Das Layout-Einhorn sitzt glücklich wie festgewachsen schon in der Reihe. Ein Einhorn springt fröhlich um das Abenteuer herum, weil es sich nicht für einen der vielen Einstiege entscheiden kann. Ein weiteres Einhorn freut sich, erst spät zu einer Entscheidung über ein potenzielles Bündnis gezwungen gewesen zu sein. Ein anderes Einhorn freut sich über das kleine Bilderrätsel. Das nächste Einhorn blickt verträumt in den Himmel und malt sich aus, wie die Kampagne wohl weitergehen könnte. Zwei Einhörner unterhalten sich angeregt darüber, wie sie sich im Mittelteil hätten entscheiden können, um am Ende besser darzustehen.
Das nächste Einhorn ist davon aber nicht ganz so überzeugt und würde sich noch mehr Entscheidungsfreiheit und Einfluss durch die Spielerentscheidungen wünschen. Und das letzte sitzt wehmütig in einer Ecke und zitiert Stellen aus dem Herrn der Ringe.
Kurze Anmerkung: Der Autor Rafel Knop hat schon bei einigen Abenteuern mehr mitgewirkt bzw. sie geschrieben. Der Wiki-Aventurica-Eintrag (eure Quelle?) war aber nicht aktuell: Die Quelle des Nagrach (DSA 5 Beta und Überarbeitung) ist ebenfalls von ihm und bei den letzten beiden Teilen der Splitterdämmerung hat er auch bereits mitgearbeitet.
Danke für den Hinweis! Die hatte ich tatsächlich übersehen 🙂
Meine Anmerkung zur Motivation der Schwarzmagierin: Die kommt von der einzig wahren Magierakademie Lowangens. Deren Spezialgebiet ist gerade die Beherrschungsmagie. Den Ork-Anführer zu kontrollieren ist daher in meinen Augen das auf der Hand liegende Motiv für einen Abgänger von dort. Sagt auch meine Lowangener Schwarzmagierin (nein, das ist jetzt gelogen; sie würde ihn eher zu Tairach schicken… aber wären das irgendwelche Menschen-Barbaren, dann würde das auch für sie schon passen).

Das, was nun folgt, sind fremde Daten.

(** The children [loadBooks] leaves depend on the children it found and
    on no other part of the page. *)
Lemma loadBooks_rest_children
    (answer : result value) (clear : bool) (query : string)
    (st st' : state) :
  booksContainer st = booksContainer st' ->
  booksContainer (fst (loadBooks_rest answer clear query st))
  = booksContainer (fst (loadBooks_rest answer clear query st')).
Proof.
  intros Hsame.
  assert (Hcatch : forall g g',
    booksContainer g = booksContainer g' ->
    booksContainer (fst (loadBooks_catch clear query g))
    = booksContainer (fst (loadBooks_catch clear query g'))).
  { intros g g' Hg. unfold loadBooks_catch.
    destruct (getSampleBooks query) as [| sample samples].
    - destruct clear; cbn; [reflexivity | exact Hg].
    - destruct clear; cbn [showNotification with_children booksContainer].
      + destruct (displayBooks _ true [Markup error_html]); reflexivity.
      + rewrite Hg.
        destruct (displayBooks _ false (booksContainer g')); reflexivity. }
  assert (Hrest : forall g g' : state * option exn,
    booksContainer (fst g) = booksContainer (fst g') -> snd g = snd g' ->
    booksContainer
      (fst (match g with
            | (s, None) => (loadBooks_finally s, None)
            | (s, Some _) =>
                match loadBooks_catch clear query s with
                | (s', escaped) => (loadBooks_finally s', escaped)
                end
            end))
    = booksContainer
        (fst (match g' with
              | (s, None) => (loadBooks_finally s, None)
              | (s, Some _) =>
                  match loadBooks_catch clear query s with
                  | (s', escaped) => (loadBooks_finally s', escaped)
                  end
              end))).
  { intros [g o] [g' o'] Hg Ho. cbn [fst snd] in Hg, Ho. subst o'.
    destruct o as [e |]; [| exact Hg].
    specialize (Hcatch g g' Hg).
    destruct (loadBooks_catch clear query g),
             (loadBooks_catch clear query g'). exact Hcatch. }
  unfold loadBooks_rest. apply Hrest.
  - unfold loadBooks_try.
    destruct answer as [e | books]; [exact Hsame |].
    destruct (non_empty books) as [e | [|]]; [exact Hsame | |].
    + rewrite Hsame.
      destruct (displayBooks books clear (booksContainer st'))
        as [grid [e |]]; [reflexivity |].
      destruct (found_message books query); reflexivity.
    + destruct clear; [reflexivity | exact Hsame].
  - unfold loadBooks_try.
    destruct answer as [e | books]; [reflexivity |].
    destruct (non_empty books) as [e | [|]]; [reflexivity | |].
    + rewrite Hsame.
      destruct (displayBooks books clear (booksContainer st'))
        as [grid [e |]]; [reflexivity |].
      destruct (found_message books query); reflexivity.
    + reflexivity.
Qed.

End WithRuntime.

End GridProperties.

(** ** More on favourites *)

Module FavoriteInvariants.
Import FavoriteStore.

Lemma splice1_incl (index : nat) (l : list string) (x : string) :
  In x (splice1 index l) -> In x l.
Proof.
  revert index. induction l as [| y rest IH]; intros index H.
  - destruct index; contradiction.
  - destruct index as [| i]; cbn [splice1] in H.
    + now right.
    + destruct H as [-> | H]; [now left | right; eauto].
Qed.

Lemma splice1_NoDup (index : nat) (l : list string) :
  NoDup l -> NoDup (splice1 index l).
Proof.
  revert index. induction l as [| y rest IH]; intros index H.
  - destruct index; constructor.
  - inversion H as [| ? ? Hy Hrest]; subst.
    destruct index as [| i]; cbn [splice1]; [exact Hrest |].
    constructor; [| now apply IH].
    intros Hin. apply Hy. eapply splice1_incl, Hin.
Qed.

Lemma splice1_removes (bookId : string) (l : list string) (index : nat) :
  indexOf bookId l = Some index -> NoDup l ->
  ~ In bookId (splice1 index l).
Proof.
  revert index. induction l as [| y rest IH]; intros index H Hnd.
  - discriminate.
  - cbn [indexOf] in H. inversion Hnd as [| ? ? Hy Hrest]; subst.
    destruct (String.eqb_spec y bookId) as [-> | Hne].
    + injection H as <-. exact Hy.
    + destruct (indexOf bookId rest) as [i |] eqn:Hi; [| discriminate].
      injection H as <-. cbn. intros [Heq | Hin]; [contradiction |].
      exact (IH i eq_refl Hrest Hin).
Qed.

(** A toggle never stores an identifier twice: a persisted list without
    duplicates stays without duplicates. *)
Theorem toggle_keeps_no_duplicates (bookId : string) (st : state) :
  NoDup (favorites st) -> NoDup (favorites (toggleFavorite bookId st)).
Proof.
  intros Hnd. unfold toggleFavorite.
  destruct (icon_fas st); cbn [negb favorites bookFavorites].
  - destruct (indexOf bookId (favorites st)) as [index |]; [| exact Hnd].
    now apply splice1_NoDup.
  - destruct (includes_id bookId (favorites st)) eqn:Hin; cbn [negb];
      [exact Hnd |].
    apply NoDup_app; [exact Hnd | repeat constructor; intros [] | ].
    intros x Hx [<- | []].
    apply FavoriteProperties.includes_id_In in Hx. congruence.
Qed.

(** A toggle changes the membership of no other identifier; it stores the
    identifier when the button showed it un-favourited; on a list without
    duplicates it removes the identifier when the button showed it
    favourited. *)
Theorem toggle_touches_one_identifier (bookId : string) (st : state) :
  (forall x, x <> bookId ->
     (In x (favorites (toggleFavorite bookId st)) <-> In x (favorites st)))
  /\ (icon_fas st = false ->
      In bookId (favorites (toggleFavorite bookId st)))
  /\ (icon_fas st = true -> NoDup (favorites st) ->
      ~ In bookId (favorites (toggleFavorite bookId st))).
Proof.
  split; [| split].
  - intros x Hx. unfold toggleFavorite.
    destruct (icon_fas st); cbn [negb favorites bookFavorites].
    + destruct (indexOf bookId (favorites st)) as [index |] eqn:Hindex;
        [| reflexivity].
      rewrite (FavoriteProperties.splice1_members _ _ _ Hindex x). tauto.
    + destruct (includes_id bookId (favorites st));
        cbn [negb favorites bookFavorites]; [reflexivity |].
      rewrite in_app_iff. cbn. intuition congruence.
  - intros Hoff. rewrite (FavoriteProperties.toggle_from_off _ _ Hoff).
    cbn [favorites bookFavorites].
    destruct (includes_id bookId (favorites st)) eqn:Hin;
      cbn [negb favorites bookFavorites].
    + now apply FavoriteProperties.includes_id_In.
    + apply in_app_iff. right. now left.
  - intros Hon Hnd. rewrite (FavoriteProperties.toggle_from_on _ _ Hon).
    cbn [favorites bookFavorites].
    destruct (indexOf bookId (favorites st)) as [index |] eqn:Hindex.
    + now apply splice1_removes.
    + change (~ In bookId (favorites st)).
      apply FavoriteProperties.indexOf_none in Hindex.
      intros Hin. apply FavoriteProperties.includes_id_In in Hin.
      congruence.
Qed.

End FavoriteInvariants.

(** ** More on the controller *)

Module ControllerInvariants.
Import Controller Vocabulary Shapes.

Section WithRuntime.
Context {RT : Runtime}.

Lemma loadBooks_tidy (clear : bool) (st : state) :
  clear = Nat.eqb (currentPage st) 0 -> tidy st -> tidy (loadBooks clear st).
Proof.
  intros Hclear [Hquery Hreqs]. unfold loadBooks.
  destruct (isLoading st); [now split |].
  split; [exact Hquery |]. cbn [searches].
  apply Forall_app. split; [exact Hreqs |].
  constructor; [| constructor].
  split; [exact Hquery |]. exists (currentPage st). now split.
Qed.

Lemma remove_nth_Forall {A} (P : A -> Prop) (k : nat) (l : list A) :
  Forall P l -> Forall P (remove_nth k l).
Proof.
  revert k. induction l as [| x rest IH]; intros [| k] H; cbn;
    try constructor; inversion H; subst; auto.
Qed.

Lemma step_tidy (st : state) (ev : event) : tidy st -> tidy (step st ev).
Proof.
  intros Hst. pose proof Hst as [Hquery Hreqs].
  assert (Hsearch : forall input, tidy (handleSearch input st)).
  { intros input. unfold handleSearch. apply loadBooks_tidy; [reflexivity |].
    split; [| exact Hreqs]. cbn [currentSearchQuery].
    destruct (String.eqb_spec (trim input) ""); cbn [negb];
      [discriminate | assumption]. }
  destruct ev; cbn [step].
  - apply Hsearch.
  - apply Hsearch.
  - unfold loadMoreBooks. destruct (isLoading st); [exact Hst |].
    apply loadBooks_tidy; [reflexivity | now split].
  - exact Hst.
  - exact Hst.
  - unfold searchSettled.
    destruct (nth_error (searches st) k); [| exact Hst].
    split; [exact Hquery |]. now apply remove_nth_Forall.
  - unfold detailsSettled.
    destruct (nth_error (details st) k); [| exact Hst]. now split.
Qed.
Lemma trade_price_is_maker_price_witness :
  exists maker admitted_as,
    maker ∈ side_orders (levels_of (opposite BUY) (run two_asks_ops))
    /\ Order.id maker = Trade.maker_id (Trade.mk 2 3 10003 30 5)
    /\ admitted_as ∈ admitted two_asks_ops
    /\ tag admitted_as = tag maker
    /\ Trade.price (Trade.mk 2 3 10003 30 5) = Order.price admitted_as.
Proof.
  apply (trade_price_is_maker_price two_asks_ops BUY 70 3 5).
  vm_compute. apply list_elem_of_further, list_elem_of_here.
Defined.

(** C7: in the trade list of one add_market_order call on a reachable book,
    an earlier trade is at a price no worse for the aggressor than a later
    one (ask prices do not decrease for a Buy, bid prices do not increase for
    a Sell); when two trades have the same price, their makers stand in the
    queue of that price level with the earlier trade's maker in front, and
    the earlier trade's maker was admitted, that is appended to the queue,
    before the later one's. *)
Theorem price_time_priority ops side quantity taker_id timestamp i j ti tj :
  fst (add_market_order side quantity taker_id timestamp (run ops)) !! i = Some ti ->
  fst (add_market_order side quantity taker_id timestamp (run ops)) !! j = Some tj ->
  (i < j)%nat ->
  match side with
  | BUY => Trade.price ti <= Trade.price tj
  | SELL => Trade.price tj <= Trade.price ti
  end
  /\ (Trade.price ti = Trade.price tj ->
      exists lv mi mj oi oj ai aj admitted_i admitted_j,
        map_find (Trade.price ti) (levels_of (opposite side) (run ops)) = Some lv
        /\ orders_ lv !! mi = Some oi /\ orders_ lv !! mj = Some oj
        /\ (mi < mj)%nat
        /\ Order.id oi = Trade.maker_id ti /\ Order.id oj = Trade.maker_id tj
        /\ admitted ops !! ai = Some admitted_i
        /\ admitted ops !! aj = Some admitted_j
        /\ (ai < aj)%nat
        /\ tag admitted_i = tag oi /\ tag admitted_j = tag oj).
Proof.
  intros Hi Hj Hij.
  pose proof (book_inv_run ops) as Hinv.
  pose proof (market_trades_follow side quantity taker_id timestamp (run ops)) as Hfol.
  assert (Hpair :
    (match side with
     | BUY => Trade.price ti < Trade.price tj
     | SELL => Trade.price ti > Trade.price tj
     end)
    \/ (Trade.price ti = Trade.price tj
        /\ exists lv mi mj oi oj,
             (Trade.price ti, lv) ∈ levels_of (opposite side) (run ops)
             /\ orders_ lv !! mi = Some oi /\ orders_ lv !! mj = Some oj
             /\ (mi < mj)%nat
             /\ Order.id oi = Trade.maker_id ti
             /\ Order.id oj = Trade.maker_id tj)).
  { destruct side; simpl in Hfol |- *.
    - apply (trades_follow_pair Z.lt _ _ lt_irrefl (inv_sells_sorted _ Hinv) Hfol
               i j ti tj Hij Hi Hj).
    - apply (trades_follow_pair Z.gt _ _ gt_irrefl (inv_buys_sorted _ Hinv) Hfol
               i j ti tj Hij Hi Hj). }
  split.
  - destruct Hpair as [Hlt|[Heq _]]; destruct side; lia.
  - intros Heq.
    destruct Hpair as [Hlt|(_ & lv & mi & mj & oi & oj & Hlv & Hoi & Hoj & Hm & Hidi & Hidj)];
      [destruct side; lia|].
    pose proof (history_inv_run ops (opposite side) _ lv Hlv) as Hsub.
    destruct (sublist_lookup_pair _ _ Hsub mi mj (tag oi) (tag oj) Hm)
      as (ai & aj & Ha & Hai & Haj).
    { rewrite list_lookup_fmap, Hoi. reflexivity. }
    { rewrite list_lookup_fmap, Hoj. reflexivity. }
    apply list_lookup_fmap_Some in Hai as (a_i & Hai & Hti).
    apply list_lookup_fmap_Some in Haj as (a_j & Haj & Htj).
    exists lv, mi, mj, oi, oj, ai, aj, a_i, a_j.
    split_and!; auto.
    apply elem_map_find; [apply levels_NoDup; exact Hinv | exact Hlv].
Qed.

Die nötigen Zauber sind auch schon in DSA 5 vorhanden und über die Regel-Wiki zugänglich (aber in meinen Augen für dieses AB eigentlich nicht erforderlich).
Bei der Motivation ist meine Kritik vor allem an der Scheinmotivation, den Helden zu helfen, nicht an der tatsächlichen Motivation.
Die Zauber, die sie beherrscht, sind dafür zumindest nicht geeignet: Der Imperavi und der Bannbaladin wirken jeweils QS x 3 Minuten lang, danach ist dem Opfer in beiden Fällen klar, dass es verzaubert wurde. Der einzige Zauber, den sie beherrscht, der nicht dieses Problem hat, ist der Memorabia Falsifir mit Zaubererweiterung „Andere Erinnerung“ – der braucht aber 2 Stunden lang Berührung des Ziels, was für den Orkhäuptling schwierig sein dürfte. Und selbst, wenn das gelingt, müsste sie den gleichen Zauber auch noch auf einen Großteil der anderen Orks sprechen, da diese sonst den Orkhäuptling darüber aufklären könnten, welche falschen Erinnerungen ihm eingeflüstert wurden.
Ich danke für die Rezession und werde mir das Abenteuer holen.
Auf dem Kaiser Raul Konvent 2017 hat Rafael schon einen Vorgeschmack geliefert.
Wir haben da die „Person“ in der Mitte des Covers aus versehen Fliegen lassen *Ups*.
Rafael ist übrigens ein sehr guter Meister, der sehr schön Spannungsbögen spannt.
Das hoffe ich in dem Abenteuer wieder zu finden.